__EXERCISE REQUIREMENTS__
Could you retype all of the entries below word for word?

Source data

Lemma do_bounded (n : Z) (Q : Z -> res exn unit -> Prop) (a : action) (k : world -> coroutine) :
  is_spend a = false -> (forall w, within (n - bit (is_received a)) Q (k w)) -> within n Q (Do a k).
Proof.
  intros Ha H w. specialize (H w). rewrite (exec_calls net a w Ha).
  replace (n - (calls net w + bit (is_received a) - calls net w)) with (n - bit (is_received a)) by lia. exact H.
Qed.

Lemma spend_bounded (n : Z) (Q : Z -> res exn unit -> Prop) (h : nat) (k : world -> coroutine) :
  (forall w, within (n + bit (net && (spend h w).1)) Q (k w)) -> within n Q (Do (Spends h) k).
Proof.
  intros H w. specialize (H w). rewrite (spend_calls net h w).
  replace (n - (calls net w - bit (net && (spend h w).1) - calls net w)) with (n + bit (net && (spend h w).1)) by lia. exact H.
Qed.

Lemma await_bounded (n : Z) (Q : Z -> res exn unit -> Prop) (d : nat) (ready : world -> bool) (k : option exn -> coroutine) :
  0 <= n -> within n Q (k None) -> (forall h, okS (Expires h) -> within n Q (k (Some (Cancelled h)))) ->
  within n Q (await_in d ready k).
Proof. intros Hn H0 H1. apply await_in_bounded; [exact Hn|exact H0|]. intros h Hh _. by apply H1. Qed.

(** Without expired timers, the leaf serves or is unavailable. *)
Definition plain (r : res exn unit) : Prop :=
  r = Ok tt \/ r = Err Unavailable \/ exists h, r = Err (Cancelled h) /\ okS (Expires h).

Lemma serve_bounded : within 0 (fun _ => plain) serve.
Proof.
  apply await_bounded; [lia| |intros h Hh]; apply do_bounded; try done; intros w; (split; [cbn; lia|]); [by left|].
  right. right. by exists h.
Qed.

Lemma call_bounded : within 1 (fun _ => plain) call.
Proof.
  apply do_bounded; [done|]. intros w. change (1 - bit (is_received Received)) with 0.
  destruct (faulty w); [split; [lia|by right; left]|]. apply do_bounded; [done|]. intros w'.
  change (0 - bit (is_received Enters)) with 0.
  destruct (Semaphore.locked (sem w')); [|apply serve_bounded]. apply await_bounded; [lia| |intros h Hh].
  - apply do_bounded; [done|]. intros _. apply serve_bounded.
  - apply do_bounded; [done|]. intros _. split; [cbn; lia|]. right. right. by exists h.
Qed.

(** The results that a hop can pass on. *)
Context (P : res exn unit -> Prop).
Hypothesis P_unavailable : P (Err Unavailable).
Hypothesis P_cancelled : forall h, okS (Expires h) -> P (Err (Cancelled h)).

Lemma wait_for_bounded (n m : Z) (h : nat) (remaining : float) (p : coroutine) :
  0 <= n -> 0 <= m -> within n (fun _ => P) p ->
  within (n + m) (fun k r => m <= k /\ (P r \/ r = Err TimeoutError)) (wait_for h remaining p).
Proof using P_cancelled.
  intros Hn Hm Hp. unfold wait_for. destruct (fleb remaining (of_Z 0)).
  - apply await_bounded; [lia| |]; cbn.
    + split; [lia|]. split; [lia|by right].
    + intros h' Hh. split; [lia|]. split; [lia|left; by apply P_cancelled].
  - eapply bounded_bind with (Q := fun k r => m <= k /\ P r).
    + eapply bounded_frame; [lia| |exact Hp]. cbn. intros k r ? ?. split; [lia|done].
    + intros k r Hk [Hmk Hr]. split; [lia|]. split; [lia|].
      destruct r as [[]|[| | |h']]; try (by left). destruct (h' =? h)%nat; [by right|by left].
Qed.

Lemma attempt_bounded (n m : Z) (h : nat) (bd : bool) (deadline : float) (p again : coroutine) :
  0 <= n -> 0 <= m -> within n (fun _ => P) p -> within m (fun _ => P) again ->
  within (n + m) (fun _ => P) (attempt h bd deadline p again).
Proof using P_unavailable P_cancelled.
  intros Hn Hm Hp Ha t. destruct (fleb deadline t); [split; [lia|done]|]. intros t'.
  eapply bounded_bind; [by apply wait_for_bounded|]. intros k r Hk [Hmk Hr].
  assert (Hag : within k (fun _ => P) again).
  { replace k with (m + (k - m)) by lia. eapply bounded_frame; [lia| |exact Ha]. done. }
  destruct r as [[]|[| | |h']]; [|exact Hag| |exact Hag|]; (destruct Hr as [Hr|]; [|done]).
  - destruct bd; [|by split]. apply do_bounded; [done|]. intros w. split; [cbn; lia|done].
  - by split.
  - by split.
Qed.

__RESPONSE TO THE EXERCISE__
Lemma do_bounded (n : Z) (Q : Z -> res exn unit -> Prop) (a : action) (k : world -> coroutine) :
  is_spend a = false -> (forall w, within (n - bit (is_received a)) Q (k w)) -> within n Q (Do a k).
Proof.
  intros Ha H w. specialize (H w). rewrite (exec_calls net a w Ha).
  replace (n - (calls net w + bit (is_received a) - calls net w)) with (n - bit (is_received a)) by lia. exact H.
Qed.

Lemma spend_bounded (n : Z) (Q : Z -> res exn unit -> Prop) (h : nat) (k : world -> coroutine) :
  (forall w, within (n + bit (net && (spend h w).1)) Q (k w)) -> within n Q (Do (Spends h) k).
Proof.
  intros H w. specialize (H w). rewrite (spend_calls net h w).
  replace (n - (calls net w - bit (net && (spend h w).1) - calls net w)) with (n + bit (net && (spend h w).1)) by lia. exact H.
Qed.

Lemma await_bounded (n : Z) (Q : Z -> res exn unit -> Prop) (d : nat) (ready : world -> bool) (k : option exn -> coroutine) :
  0 <= n -> within n Q (k None) -> (forall h, okS (Expires h) -> within n Q (k (Some (Cancelled h)))) ->
  within n Q (await_in d ready k).
Proof. intros Hn H0 H1. apply await_in_bounded; [exact Hn|exact H0|]. intros h Hh _. by apply H1. Qed.

(** Without expired timers, the leaf serves or is unavailable. *)
Definition plain (r : res exn unit) : Prop :=
  r = Ok tt \/ r = Err Unavailable \/ exists h, r = Err (Cancelled h) /\ okS (Expires h).

Lemma serve_bounded : within 0 (fun _ => plain) serve.
Proof.
  apply await_bounded; [lia| |intros h Hh]; apply do_bounded; try done; intros w; (split; [cbn; lia|]); [by left|].
  right. right. by exists h.
Qed.

Lemma call_bounded : within 1 (fun _ => plain) call.
Proof.
  apply do_bounded; [done|]. intros w. change (1 - bit (is_received Received)) with 0.
  destruct (faulty w); [split; [lia|by right; left]|]. apply do_bounded; [done|]. intros w'.
  change (0 - bit (is_received Enters)) with 0.
  destruct (Semaphore.locked (sem w')); [|apply serve_bounded]. apply await_bounded; [lia| |intros h Hh].
  - apply do_bounded; [done|]. intros _. apply serve_bounded.
  - apply do_bounded; [done|]. intros _. split; [cbn; lia|]. right. right. by exists h.
Qed.

(** The results that a hop can pass on. *)
Context (P : res exn unit -> Prop).
Hypothesis P_unavailable : P (Err Unavailable).
Hypothesis P_cancelled : forall h, okS (Expires h) -> P (Err (Cancelled h)).

Lemma wait_for_bounded (n m : Z) (h : nat) (remaining : float) (p : coroutine) :
  0 <= n -> 0 <= m -> within n (fun _ => P) p ->
  within (n + m) (fun k r => m <= k /\ (P r \/ r = Err TimeoutError)) (wait_for h remaining p).
Proof using P_cancelled.
  intros Hn Hm Hp. unfold wait_for. destruct (fleb remaining (of_Z 0)).
  - apply await_bounded; [lia| |]; cbn.
    + split; [lia|]. split; [lia|by right].
    + intros h' Hh. split; [lia|]. split; [lia|left; by apply P_cancelled].
  - eapply bounded_bind with (Q := fun k r => m <= k /\ P r).
    + eapply bounded_frame; [lia| |exact Hp]. cbn. intros k r ? ?. split; [lia|done].
    + intros k r Hk [Hmk Hr]. split; [lia|]. split; [lia|].
      destruct r as [[]|[| | |h']]; try (by left). destruct (h' =? h)%nat; [by right|by left].
Qed.

Lemma attempt_bounded (n m : Z) (h : nat) (bd : bool) (deadline : float) (p again : coroutine) :
  0 <= n -> 0 <= m -> within n (fun _ => P) p -> within m (fun _ => P) again ->
  within (n + m) (fun _ => P) (attempt h bd deadline p again).
Proof using P_unavailable P_cancelled.
  intros Hn Hm Hp Ha t. destruct (fleb deadline t); [split; [lia|done]|]. intros t'.
  eapply bounded_bind; [by apply wait_for_bounded|]. intros k r Hk [Hmk Hr].
  assert (Hag : within k (fun _ => P) again).
  { replace k with (m + (k - m)) by lia. eapply bounded_frame; [lia| |exact Ha]. done. }
  destruct r as [[]|[| | |h']]; [|exact Hag| |exact Hag|]; (destruct Hr as [Hr|]; [|done]).
  - destruct bd; [|by split]. apply do_bounded; [done|]. intros w. split; [cbn; lia|done].
  - by split.
  - by split.
Qed.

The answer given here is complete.